======== Supplied entries
Lemma load_never_clears_the_error_witness :
  let failed := state_of (run (fetchProfile (signed_in u1) no_rows) initial_state) in
  let r := run (fetchProfile (signed_in u1) (select_single one_row)) failed in
  profile (state_of r) = Some alice_row /\
  error (state_of r) = Some (lit "Failed to load profile").
Proof.
  intros failed r.
  destruct (load_never_clears_the_error failed (signed_in u1)
              (select_single one_row) eq_refl)
    as (_ & _ & He & _).
  split; [reflexivity|]. fold r in He. rewrite He. reflexivity.
Defined.

(** X8.  [.eq('id', i)] keeps rows of id [i] only, so when the table
    holds exactly one row for the signed-in user the load puts that row
    in the profile, and the id of the loaded profile is the id of the
    session. *)
Theorem load_existing_row (s : State) (table : Table) i row :
  eq_id i table = [row] ->
  let r := run (fetchProfile (signed_in i) (select_single table)) s in
  profile (state_of r) = Some row /\
  id row = i /\
  loaded_id (state_of r) = (if Js.truthy i then Some i else None) /\
  error (state_of r) = error s /\
  effects_of r = [AuthGetUser; SelectSingle i].
Proof.
  intros Hrows r. subst r.
  assert (Hid : id row = i).
  { assert (Hin : In row (eq_id i table)) by (rewrite Hrows; left; reflexivity).
    unfold eq_id in Hin. apply filter_In in Hin. destruct Hin as [_ Heq].
    apply js_eqb_eq in Heq. exact Heq. }
  assert (Hq : select_single table i = Resolved (single_row [row])).
  { unfold select_single. rewrite Hrows. reflexivity. }
  unfold signed_in.
  rewrite (run_eq _ _ (load_answered {| state := s; trace := [] |}
                         (select_single table)
                         {| data_user := Some {| user_id := i |};
                            auth_error := None |}
                         (user := {| user_id := i |}) eq_refl Hq eq_refl)).
  cbn. unfold loaded_id. cbn. rewrite Hid. repeat split.
Qed.

Lemma load_existing_row_witness :
  let r := run (fetchProfile (signed_in u1) (select_single one_row)) initial_state in
  eq_id u1 one_row = [alice_row] /\
  profile (state_of r) = Some alice_row /\
  loaded_id (state_of r) = Some u1.
Proof.
  intros r. split; [reflexivity|].
  destruct (load_existing_row initial_state one_row u1 (row := alice_row) eq_refl)
    as (Hp & _ & Hl & _).
  split; [exact Hp | exact Hl].
Defined.

(** X9.  What the page shows after the first load brought a row back:
    the form, no banner, each input with the row's field or the empty
    string when the field is null or empty, and the submit button
    enabled. *)
Theorem first_load_shows_the_row getUser single answer user q row :
  getUser = Resolved answer -> data_user answer = Some user ->
  single (user_id user) = Resolved q ->
  select_error q = None -> data q = Some row ->
  render (state_of (run (fetchProfile getUser single) initial_state)) =
    Form {| error_banner := None;
            success_banner := None;
            full_name_value := or_empty (full_name row);
            username_value := or_empty (username row);
            website_value := or_empty (website row);
            bio_value := or_empty (bio row);
            submit_disabled := false;
            submit_label := lit "Save Changes" |}.
Proof.
  intros -> Hu Hq He Hd.
  rewrite (run_eq _ _ (load_answered {| state := initial_state; trace := [] |}
                         single answer Hu Hq He)).
  cbn. rewrite Hd. reflexivity.
Qed.

Lemma first_load_shows_the_row_witness :
  render (state_of (run (fetchProfile (signed_in u1) (select_single one_row))
                        initial_state)) =
    Form {| error_banner := None;
            success_banner := None;
            full_name_value := lit "Alice";
            username_value := lit "alice";
            website_value := lit "";
            bio_value := lit "";
            submit_disabled := false;
            submit_label := lit "Save Changes" |}.
Proof.
  apply (@first_load_shows_the_row (signed_in u1) (select_single one_row)
           {| data_user := Some {| user_id := u1 |}; auth_error := None |}
           {| user_id := u1 |}
           {| data := Some alice_row; select_error := None |}
           alice_row eq_refl eq_refl eq_refl eq_refl eq_refl).
Defined.

(** ** The [onChange] handlers *)

Lemma with_field_id f v p : id (with_field f v p) = id p.
Proof. destruct f; reflexivity. Qed.

Lemma field_of_with_field f v p : field_of f (with_field f v p) = Some v.
Proof. destruct f; reflexivity. Qed.

Lemma field_of_with_other f g v p :
  g <> f -> field_of g (with_field f v p) = field_of g p.
Proof. destruct f, g; intros H; try reflexivity; contradiction. Qed.

Lemma or_empty_some (v : jsstring) : or_empty (Some v) = v.
Proof. destruct v; reflexivity. Qed.

(** X10.  With a profile on the form, an edit of one field makes that
    field's input show exactly what was typed (the empty string
    included) and leaves the other three inputs, the id, both
    messages and both flags as they were; it calls nothing outside the
    component. *)
Theorem edit_shows_in_its_input (s : State) p f v :
  profile s = Some p ->
  let r := run (onChange f v) s in
  completion_of r = Normal tt /\
  effects_of r = [] /\
  input_value f (state_of r) = v /\
  (forall g, g <> f -> input_value g (state_of r) = input_value g s) /\
  loaded_id (state_of r) = loaded_id s /\
  error (state_of r) = error s /\
  successMessage (state_of r) = successMessage s /\
  isSaving (state_of r) = isSaving s /\
  isLoading (state_of r) = isLoading s.
Proof.
  intros Hp r. subst r.
  rewrite (run_eq _ _ (change_run {| state := s; trace := [] |} f v)).
  cbn. unfold input_value, loaded_id. cbn. rewrite Hp.
  split; [reflexivity|]. split; [reflexivity|].
  split; [rewrite field_of_with_field; apply or_empty_some|].
  split; [intros g Hg; rewrite (field_of_with_other v p Hg); reflexivity|].
  split; [rewrite with_field_id; reflexivity|].
  repeat split.
Qed.

Lemma edit_shows_in_its_input_witness :
  let r := run (onChange Username (lit "")) (ready alice_row) in
  input_value Username (state_of r) = lit "" /\
  input_value FullName (state_of r) = lit "Alice".
Proof.
  intros r.
  destruct (edit_shows_in_its_input (ready alice_row) Username (lit "")
              (p := alice_row) eq_refl)
    as (_ & _ & Hv & Hothers & _).
  split; [exact Hv|].
  fold r in Hothers. rewrite (Hothers FullName); [reflexivity | discriminate].
Defined.

(** X11.  With no profile on the form, an edit is dropped: the state
    is exactly what it was, nothing is called, and the input goes on
    showing the empty string whatever was typed. *)
Theorem edit_without_profile_is_dropped (s : State) f v :
  profile s = None ->
  run (onChange f v) s = (Normal tt, s, []) /\
  input_value f s = lit "".
Proof.
  intros Hp.
  split.
  - rewrite (run_eq _ _ (change_run {| state := s; trace := [] |} f v)).
    cbn. unfold edited. rewrite Hp. rewrite <- Hp. rewrite state_eta. reflexivity.
  - unfold input_value. rewrite Hp. reflexivity.
Qed.

Lemma edit_without_profile_is_dropped_witness :
  run (onChange Username (lit "alice")) initial_state
    = (Normal tt, initial_state, []) /\
  input_value Username initial_state = lit "".
Proof.
  apply (edit_without_profile_is_dropped initial_state Username (lit "alice")).
  reflexivity.
Defined.

(** X12.  Edits compose field by field: a second edit of the same
    field overwrites the first, and edits of two different fields give
    the same state in either order. *)
Theorem edits_compose (s : State) f g v u :
  state_of (run (handle_all [Change f v; Change f u]) s)
    = state_of (run (handle_all [Change f u]) s) /\
  (f <> g ->
   state_of (run (handle_all [Change f v; Change g u]) s)
     = state_of (run (handle_all [Change g u; Change f v]) s)).
Proof.
  unfold run, handle_all, handler, bind. rewrite !change_run. cbn.
  unfold edited. cbn.
  split.
  - destruct (profile s) as [p|]; [|reflexivity].
    destruct f; reflexivity.
  - intros Hfg. destruct (profile s) as [p|]; [|reflexivity].
    destruct f, g; try reflexivity; contradiction.
Qed.

Lemma edits_compose_witness :
  state_of (run (handle_all [Change Username (lit "al"); Change Bio (lit "hi")])
                (ready alice_row))
    = state_of (run (handle_all [Change Bio (lit "hi"); Change Username (lit "al")])
                    (ready alice_row)).
Proof.
  apply (proj2 (edits_compose (ready alice_row) Username Bio (lit "al") (lit "hi"))).
  discriminate.
Defined.

(** ** Sequences of events *)

Lemma load_succeeds_resolved single answer user q :
  data_user answer = Some user ->
  single (user_id user) = Resolved q ->
  select_error q = None ->
  load_succeeds (Resolved answer) single = true.
Proof.
  intros Hu Hq He. unfold load_succeeds. rewrite Hu, Hq, He. reflexivity.
Qed.

(** One handler: it completes, keeps a false flag false, and writes at
    most once, and only on a submit. *)
Lemma handler_summary (e : Event) (w : World) :
  exists s' t,
    handler e w = (Normal tt, {| state := s'; trace := trace w ++ t |}) /\
    (isSaving (state w) = false -> isSaving s' = false) /\
    (isLoading (state w) = false -> isLoading s' = false) /\
    List.length (written t) <= (if is_submit e then 1 else 0).
Proof.
  destruct e as [getUser single | f v | now upsert]; unfold handler.
  - destruct (load_outcomes w getUser single)
      as [(_ & t & Hrun & Hw & _)
         | [(answer & _ & _ & Hrun)
           | (_ & answer & user & q & _ & _ & _ & _ & Hrun)]].
    + eexists _, t. rewrite Hrun. rewrite Hw. cbn. auto.
    + eexists _, _. rewrite Hrun. cbn. auto.
    + eexists _, _. rewrite Hrun. cbn. auto.
  - exists (edited f v (state w)), []. rewrite change_run, app_nil_r. cbn. auto.
  - destruct (save_summary w now upsert) as (s' & t & Hrun & _ & Hl & Hs & Hw).
    exists s', (PreventDefault :: t). rewrite Hrun. cbn.
    split; [reflexivity|]. split; [exact Hs|]. split; [congruence|].
    destruct Hw as [-> | (p & _ & _ & ->)]; cbn; lia.
Qed.
(** * Extension registry and extension status tracker (w3ux library)

    A shallow embedding of the [ExtensionsProvider] React context provider
    (react-connect-kit) and of the static [Extensions] registry
    (extension-assets), with the properties the specification states about
    them.

    Modelling conventions.
    - A JavaScript object used as a dictionary ([Record<string, T>]) is a
      [gmap string T] of its own properties.  The dictionaries are plain
      objects, so [object[key]] looks past the own properties into
      [Object.prototype]: [readProperty] gives the own property, else the
      member inherited under that name, else [undefined].
    - A function that may raise returns a [completion].
    - The provider is a record of its [useState] and [useRef] cells
      together with the two host resources it drives (the interval timer
      and the pending snap probe).  The record describes the provider at
      render boundaries, where a state cell holds the last value given to
      its setter.  Host callbacks are [event]s and [step] runs the handler
      the source attaches to each. *)

From stdpp Require Import gmap strings list fin_maps.
From Stdlib Require Import NArith Lia.

Local Open Scope string_scope.

(** ** JavaScript completions *)

Inductive JsError : Type := TypeError.

Inductive completion (A : Type) : Type :=
| Return (a : A)
| Throw (e : JsError).
Arguments Return {A} a.
Arguments Throw {A} e.

(** ** Property reads on plain objects *)

(** The names a plain object inherits from [Object.prototype]: eleven
    methods and the accessor [__proto__]. *)
Definition objectPrototypeMembers : list string :=
  ["constructor"; "__defineGetter__"; "__defineSetter__"; "hasOwnProperty";
   "__lookupGetter__"; "__lookupSetter__"; "isPrototypeOf";
   "propertyIsEnumerable"; "toString"; "valueOf"; "__proto__";
   "toLocaleString"].

(** What [object[key]] evaluates to: an own property shadows the inherited
    member of the same name. *)
Inductive propertyRead (V : Type) : Type :=
| OwnValue (v : V)
| InheritedMember
| Undefined.
Arguments OwnValue {V} v.
Arguments InheritedMember {V}.
Arguments Undefined {V}.

Definition inherited {V : Type} (key : string) : propertyRead V :=
  if bool_decide (key ∈ objectPrototypeMembers) then InheritedMember else Undefined.

Definition readProperty {V : Type} (object : gmap string V) (key : string)
    : propertyRead V :=
  match object !! key with
  | Some v => OwnValue v
  | None => inherited key
  end.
================
*Task to carry out*.
Print, without alteration, only the lines above between the one holding "profile s = Some p ->" and the one holding "let r := run (onChange Username", inclusive.

*Task output*.
  profile s = Some p ->
  let r := run (onChange f v) s in
  completion_of r = Normal tt /\
  effects_of r = [] /\
  input_value f (state_of r) = v /\
  (forall g, g <> f -> input_value g (state_of r) = input_value g s) /\
  loaded_id (state_of r) = loaded_id s /\
  error (state_of r) = error s /\
  successMessage (state_of r) = successMessage s /\
  isSaving (state_of r) = isSaving s /\
  isLoading (state_of r) = isLoading s.
Proof.
  intros Hp r. subst r.
  rewrite (run_eq _ _ (change_run {| state := s; trace := [] |} f v)).
  cbn. unfold input_value, loaded_id. cbn. rewrite Hp.
  split; [reflexivity|]. split; [reflexivity|].
  split; [rewrite field_of_with_field; apply or_empty_some|].
  split; [intros g Hg; rewrite (field_of_with_other v p Hg); reflexivity|].
  split; [rewrite with_field_id; reflexivity|].
  repeat split.
Qed.

Lemma edit_shows_in_its_input_witness :
  let r := run (onChange Username (lit "")) (ready alice_row) in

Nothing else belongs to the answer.